Relative Representations Enable Zero-Shot Latent Space Communication

A novel approach to make neural network latent spaces invariant to training stochasticity, enabling zero-shot model stitching and latent space communication

ICLR 2023

Overview

Neural networks embed high-dimensional data into latent representations, but these representations are affected by random factors like weight initialization, data shuffling, and training hyperparameters.

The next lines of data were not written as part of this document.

(** A delay from nothing to 9223372036 seconds (292 years) is one that
    [time.sleep] accepts. *)
Lemma usual_delay_accepted (d : Q) :
  (0 <= d)%Q -> (d <= 9223372036)%Q -> time_sleep_error d = None.
Proof.
  intros H0 H1. unfold time_sleep_error.
  assert (Hn : (0 <= nanoseconds d <= 9223372036000000000)%Z).
  { unfold nanoseconds. destruct d as [num den].
    unfold Qle in H0, H1. cbn in H0, H1 |- *.
    rewrite Pos.mul_1_r.
    assert (Hx : (0 <= num * 1000000000)%Z) by lia.
    apply Z.leb_le in Hx. rewrite Hx. apply Z.leb_le in Hx.
    assert (Hq : (- (num * 1000000000) / Z.pos den <= 0)%Z)
      by (apply Z.div_le_upper_bound; lia).
    assert (Hl : (- 9223372036000000000
                  <= - (num * 1000000000) / Z.pos den)%Z)
      by (apply Z.div_le_lower_bound; lia).
    lia. }
  assert (H63 : (2 ^ 63 = 9223372036854775808)%Z) by reflexivity.
  destruct (nanoseconds d <? - 2 ^ 63)%Z eqn:E1;
    [apply Z.ltb_lt in E1; lia|].
  destruct (2 ^ 63 <=? nanoseconds d)%Z eqn:E2;
    [apply Z.leb_le in E2; lia|].
  destruct (nanoseconds d <? 0)%Z eqn:E3; [apply Z.ltb_lt in E3; lia|].
  reflexivity.
Qed.

(** A negative delay is one that [time.sleep] refuses. *)
Lemma negative_delay_refused (d : Q) :
  (d < 0)%Q -> exists e, time_sleep_error d = Some e.
Proof.
  intros Hd. unfold time_sleep_error.
  assert (Hn : (nanoseconds d < 0)%Z).
  { unfold nanoseconds. destruct d as [num den].
    unfold Qlt in Hd. cbn in Hd |- *.
    assert (Hx : (num * 1000000000 < 0)%Z) by lia.
    destruct (0 <=? num * 1000000000)%Z eqn:E; [lia|].
    apply Z.div_lt_upper_bound; lia. }
  destruct ((nanoseconds d <? - 2 ^ 63)%Z || (2 ^ 63 <=? nanoseconds d)%Z);
    [eauto|].
  apply Z.ltb_lt in Hn. rewrite Hn. eauto.
Qed.

(** With a delay that [time.sleep] refuses (a negative one, or one too
    long for its clock) and two references or more, the run stops at its
    first suspension: it raises the error of [time.sleep] after the first
    item, no other item is started and no summary is printed. *)
Theorem refused_delay_aborts (first second : string) (others : list string)
    (d : Q) (s : S) :
  let run :=
    bulk_subscribe youtube urlparse_error (first :: second :: others) d s in
  ((d < 0)%Q -> exists e, time_sleep_error d = Some e)
  /\ (forall e,
        time_sleep_error d = Some e ->
        res run = Raise e
        /\ processed (evs run) = [(1, first)]
        /\ summary (evs run) = []
        /\ sleeps (evs run) = []
        /\ st run = st (attempt youtube urlparse_error first s)).
Proof.
  intros run. split; [apply negative_delay_refused|].
  intros e Hb.
  pose proof (attempt_inner youtube urlparse_error first s) as Hin.
  destruct (inner_projections _ Hin) as [Hp [Hq Hs]].
  assert (Hrun : run =
    {| res := Raise e;
       st := st (attempt youtube urlparse_error first s);
       evs := Print (MsgStarting (List.length (first :: second :: others)))
              :: Print (MsgProcessing 1
                          (List.length (first :: second :: others)) first)
              :: evs (attempt youtube urlparse_error first s)
              ++ match res (attempt youtube urlparse_error first s) with
                 | Raise x => [Print (MsgErrorProcessing first x)]
                 | Ok _ => []
                 end |}).
  { assert (Hl : forall c,
               loop_body youtube urlparse_error
                 (List.length (first :: second :: others)) d (1, first) c s
               = {| res := Raise e;
                    st := st (attempt youtube urlparse_error first s);
                    evs := Print (MsgProcessing 1
                                    (List.length (first :: second :: others))
                                    first)
                           :: evs (attempt youtube urlparse_error first s)
                           ++ match
                                res (attempt youtube urlparse_error first s)
                              with
                              | Raise x => [Print (MsgErrorProcessing first x)]
                              | Ok _ => []
                              end |}).
    { intros c.
      exact (loop_body_stops youtube urlparse_error
               (List.length (first :: second :: others)) d 1
               first c s e Hb eq_refl). }
    unfold run, bulk_subscribe. rewrite bind_print.
    unfold enumerate. cbn [seq combine for_each].
    change (List.length (first :: second :: others))
      with (Datatypes.S (Datatypes.S (List.length others))) in *.
    cbn [seq combine for_each].
    erewrite (bind_raise (bind _ _));
      [|erewrite bind_raise; [reflexivity | rewrite Hl; reflexivity]].
    erewrite bind_raise by (rewrite Hl; reflexivity).
    rewrite Hl. reflexivity. }
  rewrite Hrun. cbn [res st evs processed summary].
  rewrite processed_app, summary_app, Hq, Hs.
  repeat split; try (destruct (res (attempt youtube urlparse_error first s));
                     reflexivity).
  rewrite sleeps_pace. cbn [pace]. rewrite pace_app, Hp.
  destruct (res (attempt youtube urlparse_error first s)); reflexivity.
Qed.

Even when trained on the same data and task, different training runs produce intrinsically similar but extrinsically different latent spaces—they preserve distances between embeddings but differ in absolute coordinates.

We observe empirically that the angles between encodings within distinct latent spaces remain stable across different trainings. Building on this insight, we propose relative representations: representing each data point by its similarity to a fixed set of anchor samples, rather than as an independent vector in \(\mathbb{R}^d\).

This simple change makes latent spaces invariant to isometries and rescalings by construction, enabling:

  • Zero-shot model stitching: connecting encoders and decoders from different trainings without any additional training
  • Latent space comparison: quantitatively comparing representations across diverse settings
  • Cross-modal transfer: stitching models trained on different languages, architectures, or even datasets
Relative representations transform data points from absolute coordinates to similarities with respect to anchor samples. This simple transformation makes latent spaces invariant to rotations and rescaling, enabling zero-shot communication between different models.

Method: Relative Representations

The Problem

Standard neural networks learn an embedding function \(E_\theta : \mathcal{X} \rightarrow \mathbb{R}^d\) mapping data to absolute representations. While the learned latent space should ideally depend only on the data, task, and architecture, in practice it’s also affected by stochastic factors \(\phi\) (initialization, data shuffling, hyperparameters).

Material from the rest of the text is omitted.